To illustrate the performance in terms of the prediction power of these models and how to implement this in R software, we considered a reduced data set that consisted of 50 wheat lines grown in two environments. In each individual, two traits were measured: FLRSDS and MIXTIM. The evaluation was done with a five-fold cross-validation, where lines were evaluated in some environments with all traits but are missing for all traits in other environments. Model (6.9) was fitted and the environment effect was assumed a fixed effect.

The results are shown in Table 6.4, where the average (standard deviation) of two performance criteria is shown for each trait in each environment: average Pearson’s correlation (PC) and the mean squared error of prediction (MSE). Table 6.4 shows good correlation performance in both traits and in both environments, and better predictions were obtained in environment 2 with both criteria. The magnitude of the MSE in the first trait is mainly because the measurement scale is greater than in the second trait.

Table 6.4

Average Pearson’s correlation (PC) and mean squared error of prediction (MSE) between predicted and observed values across five random partitions where lines were evaluated in some environments with all traits but are missing for all traits in (more...)

The R codes to reproduce these results (Table 6.4) are shown in Appendix 5.

6.9. Bayesian Genomic Multi-trait and Multi-environment Model (BMTME)

Model (6.9) does not take into account the possible trait–genotype–environment interaction (T × G × E), when environment information is available. An extension of this model is the one proposed by Montesinos-López et al. (2016), who added this interaction term to vary the specific trait genetic effects (g_j) across environments. If the information of n_T traits of J lines is collected in I environments, this model is given by

Y = 1_{IJ} μ^{T} + XB + Z_{1} b_{1} + Z_{2} b_{2} + E,

6.11

where =[Y₁, …, Y_IJ]^T, X = [x₁, …, x_IJ]^T, Z₁ and Z₂ are the incident lines and the incident environment–line interaction matrices, b₁ = [g₁, …, g_J]^T, b₂ = [g₂₁, …, g_2IJ]^T, and E = [ϵ₁, …, ϵ_IJ]^T. Here,

b_{2} ∣ Σ_{T}, Σ_{E} \sim M N_{IJ \times n_{T}} (0, Σ_{E} ⨂ G, Σ_{T})

, and similar to model (6.2),

b_{1} ∣ Σ_{T} \sim {MN}_{J \times n_{T}} (0, G, Σ_{T})

and

E \sim M N_{IJ \times n_{T}} (0, I_{IJ}, R)

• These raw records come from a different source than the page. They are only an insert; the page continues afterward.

(** * The Lee speckle filter and the raster glue of the SAR sample-data notebooks

    The notebooks call three pieces of array code:

    - [lee_filter] and [apply_lee_filter] (uow_loading_example.ipynb),
    - the masking step [xr.where(mask == 0, band, np.nan)],
    - the decibel conversion [10 * np.log10(band)].

    The arrays are numpy arrays of IEEE floats.  The array code below is
    written once, over an abstract scalar type, and read at two scalar
    types: [xq], exact rational arithmetic completed with the IEEE special
    values (no rounding, no overflow; a division by zero gives an infinity
    or NaN exactly as IEEE does), and [float], Rocq's binary64 numbers.
    Theorems on the values of the filter are stated at [xq], as statements
    of exact arithmetic; what follows from the IEEE rules on zeros,
    infinities and NaN alone is proved for [float] as well; and [float]
    runs the code on concrete inputs where rounding matters.

    [scipy.ndimage.uniform_filter] and [numpy.var] are library functions;
    they are modelled after the libraries: the window mean with
    [mode='reflect'] and [origin=0], and the population variance.  In
    binary64 the order of the additions matters, and the model keeps the
    libraries' own: scipy moves the mean along each line, adding the cell
    that enters the window and subtracting the one that leaves, and numpy
    adds the cells pairwise.  On finite samples in exact arithmetic these
    are the mean of each window and the variance of the samples; every
    theorem that depends on the values of the filter assumes finite
    samples. *)

From Stdlib Require Import String ZArith QArith Qreduction List Bool Lia Lqa Floats.
From Stdlib Require Reals Lra.
From Stdlib Require Import Ascii.
From Stdlib Require Decimal DecimalString DecimalNat.
Import ListNotations.

Set Implicit Arguments.
Set Warnings "-register-all".

(** ** Exceptions of the library calls *)

Inductive exn : Type :=
| RuntimeError (msg : string)
| ValueError (msg : string).

Inductive result (A : Type) : Type :=
| Ok (a : A)
| Raise (e : exn).

Arguments Ok {A} a.
Arguments Raise {A} e.

Definition bind {A B : Type} (r : result A) (k : A -> result B) : result B :=
  match r with
  | Ok a => k a
  | Raise e => Raise e
  end.

Notation "x <- c ;; k" := (bind c (fun x => k))
  (at level 61, c at next level, right associativity).

Definition fmap {A B : Type} (f : A -> B) (r : result A) : result B :=
  x <- r ;; Ok (f x).

(** ** Scalars *)

Class Scalar (T : Type) : Type := {
  of_int : Z -> T;          (* a Python int used in float arithmetic *)
  sadd : T -> T -> T;
  ssub : T -> T -> T;
  smul : T -> T -> T;
  sdiv : T -> T -> T;
  snan : T;                 (* np.nan *)
  sisnan : T -> bool        (* np.isnan *)
}.

Declare Scope scalar_scope.
Delimit Scope scalar_scope with S.
Infix "+" := sadd : scalar_scope.
Infix "-" := ssub : scalar_scope.
Infix "*" := smul : scalar_scope.
Infix "/" := sdiv : scalar_scope.

(** *** Exact arithmetic with the IEEE special values *)

Inductive xq : Type :=
| Num (q : Q)
| PosInf
| NegInf
| NaN.

(** Results are kept in lowest terms, so that runs print readably. *)
Definition num (q : Q) : xq := Num (Qred q).

(** Sign of a scalar that is not NaN. *)
Definition xsign (a : xq) : comparison :=
  match a with
  | Num q => q ?= 0
  | PosInf => Gt
  | NegInf => Lt
  | NaN => Eq
  end.

Definition sign_mul (s t : comparison) : comparison :=
  match s, t with
  | Eq, _ | _, Eq => Eq
  | Lt, Lt | Gt, Gt => Gt
  | Lt, Gt | Gt, Lt => Lt
  end.

(** An infinity of the given sign; a zero sign stands for the invalid
    operations (0 * inf, 0 / 0), whose result is NaN. *)
Definition xinf (s : comparison) : xq :=
  match s with
  | Gt => PosInf
  | Lt => NegInf
  | Eq => NaN
  end.

Definition xadd (a b : xq) : xq :=
  match a, b with
  | NaN, _ | _, NaN => NaN
  | Num p, Num q => num (p + q)
  | PosInf, NegInf | NegInf, PosInf => NaN
  | PosInf, _ | _, PosInf => PosInf
  | NegInf, _ | _, NegInf => NegInf
  end.

Definition xopp (a : xq) : xq :=
  match a with
  | Num q => num (- q)
  | PosInf => NegInf
  | NegInf => PosInf
  | NaN => NaN
  end.

Definition xsub (a b : xq) : xq :=
  match a, b with
  | Num p, Num q => num (p - q)
  | _, _ => xadd a (xopp b)
  end.

Definition xmul (a b : xq) : xq :=
  match a, b with
  | NaN, _ | _, NaN => NaN
  | Num p, Num q => num (p * q)
  | _, _ => xinf (sign_mul (xsign a) (xsign b))
  end.
(** * CIFuzz [fuzz_target.py]: a shallow embedding and its properties

    The module under study is [infra/cifuzz/fuzz_target.py]: the class
    [FuzzTarget] with its methods [fuzz], [is_reproducible],
    [download_latest_corpus] and [get_test_case].

    Python text is a [string] (one character per code point, code points
    0..255), Python [bytes] a [list byte].  The outside world (docker, the
    network, the file system, the [utils] helpers) is an explicit
    environment of oracles plus a world state threaded through the methods;
    exceptions are an explicit result. *)

From Stdlib Require Import ZArith NArith Bool.
From Stdlib.Strings Require Import Ascii Byte.
From Stdlib Require String.
From stdpp Require Import base option list gmap strings.

Local Open Scope Z_scope.

(** ** Python text helpers *)

Module PyStr.

Definition code (c : ascii) : N := N_of_ascii c.

Definition between (lo hi : N) (c : ascii) : bool :=
  ((lo <=? code c) && (code c <=? hi))%N.

(** [Py_UNICODE_ISSPACE] on code points 0..255, the class behind the
    pattern escape [\s] of a [str] pattern. *)
Definition isspace (c : ascii) : bool :=
  between 9 13 c || between 28 32 c || between 133 133 c
  || between 160 160 c.

(** [str.isalnum] on code points 0..255. *)
Definition isalnum (c : ascii) : bool :=
  between 48 57 c || between 65 90 c || between 97 122 c
  || between 170 170 c || between 178 179 c || between 181 181 c
  || between 185 186 c || between 188 190 c
  || between 192 214 c || between 216 246 c || between 248 255 c.

(** The class behind [\w] and [\b]: alphanumeric or underscore. *)
Definition isword (c : ascii) : bool :=
  isalnum c || between 95 95 c.

Definition nonempty (s : string) : bool :=
  match s with EmptyString => false | String _ _ => true end.

Fixpoint take (n : nat) (s : string) : string :=
  match n, s with
  | S k, String c s' => String c (take k s')
  | _, _ => EmptyString
  end.

Fixpoint drop (n : nat) (s : string) : string :=
  match n, s with
  | S k, String _ s' => drop k s'
  | _, _ => s
  end.
Lemma connect_free f A B s ca cb blk ws :
  conns s !! A = Some ca -> conns s !! B = Some cb ->
  targetConnection ca = None -> targetConnection cb = None ->
  blocks s !! sourceBlock_ ca = Some blk -> workspace blk = Some ws ->
  connect canConnect (S (S f)) A B s =
  Ok (if canConnect ws s A B false then
        closeGroup s
          (if isSuperior ca
           then linkState A B (sourceBlock_ ca) (sourceBlock_ cb) (openGroup s)
           else linkState B A (sourceBlock_ cb) (sourceBlock_ ca) (openGroup s))
      else s).
Proof.
  intros HA HB HtA HtB Hblk Hws.
  change (connect canConnect (S (S f)) A B s) with
    (cn ← getConn s A;
     if bool_decide (targetConnection cn = Some B) then Ok s
     else
       checker ← getConnectionChecker s A;
       if canConnect checker s A B false then
         s2 ← (if isSuperior cn then connect_ canConnect (S f) A B (openGroup s)
               else connect_ canConnect (S f) B A (openGroup s));
         Ok (closeGroup s s2)
       else Ok s).
  rewrite (getConn_Some _ _ _ HA), bind_ret_l, HtA.
  rewrite bool_decide_eq_false_2 by done.
  rewrite (getConnectionChecker_Some _ _ _ _ _ HA Hblk Hws), bind_ret_l.
  destruct (canConnect ws s A B false); [|done].
  assert (conns (openGroup s) = conns s) as Hco.
  { unfold openGroup. by destruct (group (events s)). }
  destruct (isSuperior ca).
  - rewrite (connect__free f A B (openGroup s) ca cb); try done; by rewrite Hco.
  - rewrite (connect__free f B A (openGroup s) cb ca); try done; by rewrite Hco.
Qed.

End Free.

(** ** Respawn on a free connection *)

Section Respawn.

Variable canConnect : Workspace -> State -> ConnId -> ConnId -> bool -> bool.
Hypothesis chk_typed : checkerTyped canConnect.

Lemma conns_openGroup s : conns (openGroup s) = conns s.
Proof. unfold openGroup. by destruct (group (events s)). Qed.

Lemma blocks_openGroup s : blocks (openGroup s) = blocks s.
Proof. unfold openGroup. by destruct (group (events s)). Qed.

Lemma timers_openGroup s : timers (openGroup s) = timers s.
Proof. unfold openGroup. by destruct (group (events s)). Qed.

Lemma conns_closeGroup s0 s : conns (closeGroup s0 s) = conns s.
Proof. unfold closeGroup. by destruct (group (events s0)). Qed.

Lemma blocks_closeGroup s0 s : blocks (closeGroup s0 s) = blocks s.
Proof. unfold closeGroup. by destruct (group (events s0)). Qed.

Lemma timers_closeGroup s0 s : timers (closeGroup s0 s) = timers s.
Proof. unfold closeGroup. by destruct (group (events s0)). Qed.

Lemma WF_openGroup s : WF s -> WF (openGroup s).
Proof.
  apply WF_sameLinks, sameLinks_same;
    [apply conns_openGroup|apply blocks_openGroup].
Qed.

Lemma WF_closeGroup s0 s : WF s -> WF (closeGroup s0 s).
Proof.
  apply WF_sameLinks, sameLinks_same;
    [apply conns_closeGroup|apply blocks_closeGroup].
Qed.

Lemma conns_linkState P C pb cb s x :
  conns (linkState P C pb cb s) !! x =
  if decide (C = x) then
    withTarget (Some P) <$> (if decide (P = C)
                             then withTarget (Some C) <$> conns s !! P
                             else conns s !! C)
  else if decide (P = x) then withTarget (Some C) <$> conns s !! P
  else conns s !! x.
Proof.
  unfold linkState. rewrite conns_fireMove.
  change (conns (setParent cb (Some pb) ?t)) with (conns t).
  unfold setTarget. rewrite !lookup_updConn. done.
Qed.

. The complete Bayesian specification of this model assumes independent multivariate normal distributions for the columns of B, that is, for the fixed effect of each trait a prior multivariate normal distribution is adopted,

β_{t} \sim N_{p} (β_{t 0}, Σ_{β_{t}}), t = 1, \dots, n_{T};

a flat prior for the intercepts, f(μ) ∝ 1; and independent inverse Wishart distributions for the covariance matrices of residuals R and for Σ_T, Σ_T ∼ IW(v_T, S_T) and R ∼ IW(v_R, S_R), and also an inverse Wishart distribution for Σ_E, Σ_E ∼ IW(v_E, S_E).

The full conditional distributions of μ, B, b₁, b₂, and R can be derived as in model (6.9). The full conditional distribution of Σ_T is

\begin{matrix} f (Σ_{T} -) \propto f (b_{1}| Σ_{T}) P (b_{2}| Σ_{T}| Σ_{E}) P (Σ_{T}) \\ \propto {|Σ_{T}|}^{- \frac{J}{2}} {|G|}^{- \frac{L}{2}} exp \{- \frac{1}{2} tr [b_{1}^{T} G^{- 1} b_{1} Σ_{T}^{- 1}]\} \\ \times {|Σ_{T}|}^{- \frac{IJ}{2}} {|Σ_{E} \otimes G|}^{- \frac{n_{T}}{2}} exp \{- \frac{1}{2} tr [b_{2}^{T} (Σ_{E}^{- 1} \otimes G^{- 1}) b_{2} Σ_{T}^{- 1}]\} P (Σ_{T}) \\ \propto Σ_{T}^{- \frac{v_{T} + J + IJ + n_{T} + 1}{2}} exp \{- \frac{1}{2} tr (b_{1}^{T} G^{- 1} b_{1} + b_{2}^{T} (Σ_{E}^{- 1} \otimes G^{- 1}) b_{2} + S_{t}) Σ_{T}^{- 1}\}, \end{matrix}

that is,

Σ_{T} ∣ - \sim IW (v_{T} + J + IJ, b_{1}^{T} G^{- 1} b_{1} + b_{2}^{T} (Σ_{E}^{- 1} \otimes G^{- 1}) b_{2} + S_{T}) .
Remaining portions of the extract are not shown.